Samenvatting
- Acuut hoesten heeft meestal een infectieuze (vaak virale) oorzaak. Als het hoesten langer dan 3 weken aanhoudt, is heroverweging van de diagnose aangewezen.
- De werkzaamheid van hoestmiddelen is niet aangetoond.
- Voor het beleid moet onderscheid worden gemaakt tussen niet-ernstige en ernstige lagereluchtweginfecties. Onder ernstige lagereluchtweginfecties worden verstaan: lagereluchtweginfecties waarbij het risico op een gecompliceerd beloop verhoogd is, zoals bij het vermoeden van een pneumonie, bij zuigelingen en ouderen en bij patiënten met relevante comorbiditeit.

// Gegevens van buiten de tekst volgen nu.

(** [SAVEPOINT ... ROLLBACK TO SAVEPOINT] *)
Definition savepoint {A} (body : M table A) : M table A := fun s =>
  match body s with
  | (Ok a, s') => (Ok a, s')
  | (Err e, _) => (Err e, s)
  end.

(** Each event comes with the clock reading of its normalization. *)
Definition ingest_economic_events (events : list (EconomicLedgerEvent * Z)) : M table LedgerIngestionResult :=
  do! items := m_lift (res_map_list (fun en => _normalize_event (fst en) (snd en)) events) in
  match items with
  | [] => m_ret (Ingestion 0 0 0 [])
  | _ =>
      do! r := savepoint (ingest_rows items 0 0 []) in
      m_ret (Ingestion (Z.of_nat (length items)) (fst (fst r)) (snd (fst r)) (snd r))
  end.

(** ** Builders *)

Definition is_none (v : pyval) : bool := match v with VNone => true | _ => false end.

(** A dollar amount of a charge: supplied as a positive number, or implied by a stable asset. *)
Definition charge_usd (supplied : pyval) (field asset : string) (charge : dec) (msg : string) : result pyval :=
  if negb (is_none supplied) then
    let! s := _decimal supplied field in
    if dle s d0 then ledger_error msg else let! n := dopp s in Ok (VDec n)
  else if str_in asset STABLE_QUOTE_ASSETS then let! n := dopp charge in Ok (VDec n)
  else Ok VNone.

(** A signed dollar amount: supplied with the sign of the amount, or implied by a stable asset. *)
Definition signed_usd (supplied : pyval) (field asset : string) (signed : dec) (msg : string) : result pyval :=
  if negb (is_none supplied) then
    let! s := _decimal supplied field in
    if is_zero s || negb (Bool.eqb (positive s) (positive signed)) then ledger_error msg else Ok (VDec s)
  else if str_in asset STABLE_QUOTE_ASSETS then Ok (VDec signed)
  else Ok VNone.

Definition commission_leg (c : envelope) (instrument : string) (amount : pyval) (asset : string) (usd : pyval)
    : result (list EconomicLedgerEvent) :=
  if is_none amount then Ok []
  else
    let! d := _decimal amount "commission_amount" in
    if dlt d d0 then ledger_error "commission_amount must be a non-negative charge"
    else if negb (positive d) then Ok []
    else
      let! asset := _require_text upper asset "commission_asset" in
      let! u := charge_usd usd "commission_amount_usd" asset d "commission_amount_usd must be a positive charge" in
      let! n := dopp d in
      Ok [Event c "COMMISSION" instrument "" VNone "" VNone (VDec n) asset u ECONOMIC_LEDGER_SCHEMA_VERSION].

Definition realized_leg (c : envelope) (instrument quote : string) (amount : pyval) (asset : string) (usd : pyval)
    : result (list EconomicLedgerEvent) :=
  if is_none amount then Ok []
  else
    let! d := _decimal amount "realized_pnl_amount" in
    if is_zero d then Ok []
    else if negb (String.eqb instrument "PERPETUAL") then ledger_error "realized_pnl_amount is only valid for PERPETUAL fills"
    else
      let! asset := _require_text upper (str_or asset quote) "realized_pnl_asset" in
      let! u := signed_usd usd "realized_pnl_amount_usd" asset d "realized_pnl_amount_usd sign must agree with realized_pnl_amount" in
      Ok [Event c "REALIZED_PNL" instrument "" VNone "" VNone (VDec d) asset u ECONOMIC_LEDGER_SCHEMA_VERSION].

(** The fill itself; [None] is the amount of a perpetual fill. *)
Definition fill_leg (c : envelope) (instrument_type side : string) (quantity price : pyval) (quantity_asset quote_asset : string)
    : result EconomicLedgerEvent :=
  let! side := _require_text upper side "side" in
  if negb (str_in side ["BUY"; "SELL"]) then ledger_error "side must be BUY or SELL"
  else
    let! instrument := _require_text upper instrument_type "instrument_type" in
    if negb (str_in instrument ["SPOT"; "PERPETUAL"]) then ledger_error "instrument_type must be SPOT or PERPETUAL"
    else
      let! q := _decimal quantity "quantity" in
      let! p := _decimal price "price" in
      if dle q d0 || dle p d0 then ledger_error "fill quantity and price must be positive inputs"
      else
        let! signed := if String.eqb side "BUY" then Ok q else dopp q in
        let! quote := _require_text upper quote_asset "quote_asset" in
        let! delta := if String.eqb instrument "SPOT" then
                        let! product := dmul signed p in let! n := dopp product in Ok (VDec n)
                      else Ok VNone in
        Ok (Event c "FILL" instrument side (VDec signed) quantity_asset (VDec p) delta quote VNone
              ECONOMIC_LEDGER_SCHEMA_VERSION).

Definition build_fill_events (c : envelope) (instrument_type side : string) (quantity price : pyval)
    (quantity_asset quote_asset : string) (commission_amount : pyval) (commission_asset : string)
    (commission_amount_usd realized_pnl_amount : pyval) (realized_pnl_asset : string) (realized_pnl_amount_usd : pyval)
    : result (list EconomicLedgerEvent) :=
  let! fill := fill_leg c instrument_type side quantity price quantity_asset quote_asset in
  let! commission := commission_leg c (e_instrument_type fill) commission_amount commission_asset commission_amount_usd in
  let! realized := realized_leg c (e_instrument_type fill) (e_amount_asset fill) realized_pnl_amount realized_pnl_asset
                     realized_pnl_amount_usd in
  Ok (fill :: commission ++ realized).

Definition build_commission_event (c : envelope) (instrument_type : string) (commission_amount : pyval)
    (commission_asset : string) (commission_amount_usd : pyval) : result EconomicLedgerEvent :=
  let! d := _decimal commission_amount "commission_amount" in
  if dle d d0 then ledger_error "commission_amount must be a positive charge"
  else
    let! asset := _require_text upper commission_asset "commission_asset" in
    let! u := charge_usd commission_amount_usd "commission_amount_usd" asset d "commission_amount_usd must be a positive charge" in
    let! n := dopp d in
    Ok (Event c "COMMISSION" instrument_type "" VNone "" VNone (VDec n) asset u ECONOMIC_LEDGER_SCHEMA_VERSION).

- Het voorschrijven van antibiotica bij acuut hoesten is bij de meeste patiënten niet zinvol; alleen bij lagereluchtweginfecties met een grotere kans op een gecompliceerd beloop kan antimicrobiële therapie geïndiceerd zijn.
- Andere aandoeningen waarbij een specifiek beleid moet worden overwogen, zijn: kinkhoest, bronchiolitis en pseudo-kroep.
- Bij een pneumonie is antimicrobiële therapie aangewezen; controle is noodzakelijk.
- Bij matig ernstige pseudo-kroep wordt een eenmalige toediening van corticosteroïden aanbevolen.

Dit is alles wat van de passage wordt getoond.